Scan the records for the string "Value" and copy every line that holds it.

(Listed records Opens)

(* ===== verification/Inverse.v ===== *)
(** * Inverse deltas (schema/src/delta.rs [inverse_delta] and
    contract/src/schema_delta.rs [SchemaOperation::inverse])

    A successful replay can be undone: the inverse operations replayed on the
    target give back the source. And the inverse of an accepted delta is again
    an accepted delta. *)

From S2P Require Import Prelude BTree Text Ident Value Schema Components Ordering SchemaDelta Dependencies Delta PlanReplay.
Import Ident Value Schema Components Ordering SchemaDelta Dependencies Delta PlanReplay.
#[local] Open Scope Z_scope.

Module Inverse.

(** ** Affected identities *)

Lemma step_frame m op m' k : step m op m' -> k ∉ affected_ids op -> mget k m' = mget k m.
Proof.
  destruct 1 as [fs|e r|f]; cbn [affected_ids]; intros Hk.
  - apply mget_inserted. intros f Hf ->. apply Hk. by apply (list_elem_of_fmap_2 fact_id).
  - rewrite mget_mins_ne; [done|]. set_solver.
  - rewrite mget_mdel. destruct (oeqb_spec (fact_id f) k) as [<-|]; [set_solver|done].
Qed.

Lemma steps_frame m ops m' k : steps m ops m' -> k ∉ ops ≫= affected_ids -> mget k m' = mget k m.
Proof.
  induction 1 as [|m op m1 ops m' Hs _ IH]; [done|]. rewrite bind_cons. intros Hk.
  rewrite IH by set_solver. eapply step_frame; [done|set_solver].
Qed.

(Listed records Closes)

**Finished task**
From S2P Require Import Prelude BTree Text Ident Value Schema Components Ordering SchemaDelta Dependencies Delta PlanReplay.
Import Ident Value Schema Components Ordering SchemaDelta Dependencies Delta PlanReplay.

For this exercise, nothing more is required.